Try it >> The entries below contain a line with "apply Forall_forall. intros" and a line with "Lemma in_get_user_df (u". Quote exactly those two lines and all lines between them.

Material shown >>
Lemma StronglySorted_filter {A : Type} (le : A -> A -> Prop) (p : A -> bool) (l : list A) :
  StronglySorted le l -> StronglySorted le (filter p l).
Proof.
  induction 1 as [|x l Hsorted IH Hall]; cbn [filter].
  - constructor.
  - destruct (p x); [|exact IH].
    constructor; [exact IH|].
    apply Forall_forall. intros y Hy. apply filter_In in Hy.
    rewrite Forall_forall in Hall. now apply Hall.
Qed.

Section GetUserDf.

Context {R : Type} `{HasId R} `{HasActivityHour R}.

Lemma get_user_df_filter (u : Z) (d : Date) (df : list R) :
  get_user_df u d df
  = filter (fun r => (Id r =? u) && date_eq (ActivityHour r) (Some d)) df.
Proof.
  unfold get_user_df, mask. rewrite date_of_to_datetime_date.
  induction df as [|r df IH]; cbn [filter]; [reflexivity|].
  destruct (Id r =? u); cbn [filter andb].
  - destruct (date_eq (ActivityHour r) (Some d)); now rewrite IH.
  - exact IH.
Qed.

Lemma in_get_user_df (u : Z) (d : Date) (df : list R) (r : R) :
  In r (get_user_df u d df) <->
  In r df /\ Id r = u /\ exists n, ActivityHour r = Some n /\ n / ns_per_day = d.
Proof.
  rewrite get_user_df_filter, filter_In, andb_true_iff, Z.eqb_eq, date_eq_true.
  tauto.
Qed.

Lemma get_user_df_ascending (u : Z) (d : Date) (df : list R) :
  ascending df -> ascending (get_user_df u d df).
Proof.
  unfold ascending. rewrite get_user_df_filter. apply StronglySorted_filter.
Qed.

End GetUserDf.

Lemma UserDaySlice_parts (u : Z) (d : Date) (T : Tables) :
  UserDaySlice u d T
  = (mkSlice (day_df u d (daily_activity T))
       (total_minutes (day_df u d (daily_activity T)))
       (distances (day_df u d (daily_activity T)))
       (get_user_df u d (hourly_calories T))
       (get_user_df u d (hourly_steps T))
       (get_user_df u d (hourly_intensity T))
       (hourly_data (get_user_df u d (hourly_calories T))
          (get_user_df u d (hourly_intensity T))),
     T).
Proof. reflexivity. Qed.

Lemma in_hourly_data hc hi (row : HourlyDataRow) :
  In row (hourly_data hc hi) <->
  exists c i, In c hc /\ In i hi /\ ActivityHour c = ActivityHour i /\
              row = mkHourlyData (Id c) (ActivityHour c) (Calories c) (TotalIntensity i).
Proof.
  unfold hourly_data. rewrite in_merge_inner.
  split.
  - intros (c & p & Hc & Hp & Hon & Hrow).
    apply in_map_iff in Hp. destruct Hp as (i & <- & Hi).
    cbn [fst snd] in *. apply ts_key_eq_true in Hon.
    exists c, i. now repeat split.
  - intros (c & i & Hc & Hi & Hh & Hrow).
    exists c, (ActivityHour i, TotalIntensity i).
    repeat split; try assumption.
    + apply in_map_iff. now exists i.
    + cbn [fst]. now apply ts_key_eq_true.
Qed.
(** C5: with every value 10 the code returns the double 100 (so within
    1e-9 of 100), with every value 0 it returns 0; the same holds in exact
    arithmetic. *)
Theorem perfect_and_zero_scores :
  calculateWeightedScore (uniform (num := float) (lit 10)) = 100%float
  /\ (exists q, Q_of_float (calculateWeightedScore (uniform (num := float) (lit 10))) = Some q
                /\ (Qabs (q - 100) <= 1 # 1000000000)%Q)
  /\ calculateWeightedScore (uniform (num := float) (lit 0)) = 0%float
  /\ (calculateWeightedScore (uniform (num := Q) 10) == 100)%Q
  /\ (calculateWeightedScore (uniform (num := Q) 0) == 0)%Q.
Proof.
  split; [vm_compute; reflexivity|].
  split.
  { exists 100%Q. split; [vm_compute; reflexivity|].
    vm_compute. discriminate. }
  split; [vm_compute; reflexivity|].
  split; vm_compute; reflexivity.
Qed.

(** C6 (counterexample): in double precision, scaling every value of the
    all-10 mapping by 0.1 gives 10.000000000000002, while 0.1 times the
    score 100 is 10. *)
Lemma score_not_homogeneous_binary64 :
  (PrimFloat.leb 0 tenth && PrimFloat.leb tenth 1 = true)
  /\ calculateWeightedScore (scale tenth (uniform (lit 10))) = 0x1.4000000000001p+3%float
  /\ (tenth * calculateWeightedScore (uniform (lit 10)))%js = 10%float
  /\ strict_eq (calculateWeightedScore (scale tenth (uniform (lit 10))))
               (tenth * calculateWeightedScore (uniform (lit 10)))%js = false.
Proof. repeat split; vm_compute; reflexivity. Qed.

End Binary64Score.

Output for this task >>
    apply Forall_forall. intros y Hy. apply filter_In in Hy.
    rewrite Forall_forall in Hall. now apply Hall.
Qed.

Section GetUserDf.

Context {R : Type} `{HasId R} `{HasActivityHour R}.

Lemma get_user_df_filter (u : Z) (d : Date) (df : list R) :
  get_user_df u d df
  = filter (fun r => (Id r =? u) && date_eq (ActivityHour r) (Some d)) df.
Proof.
  unfold get_user_df, mask. rewrite date_of_to_datetime_date.
  induction df as [|r df IH]; cbn [filter]; [reflexivity|].
  destruct (Id r =? u); cbn [filter andb].
  - destruct (date_eq (ActivityHour r) (Some d)); now rewrite IH.
  - exact IH.
Qed.

Lemma in_get_user_df (u : Z) (d : Date) (df : list R) (r : R) :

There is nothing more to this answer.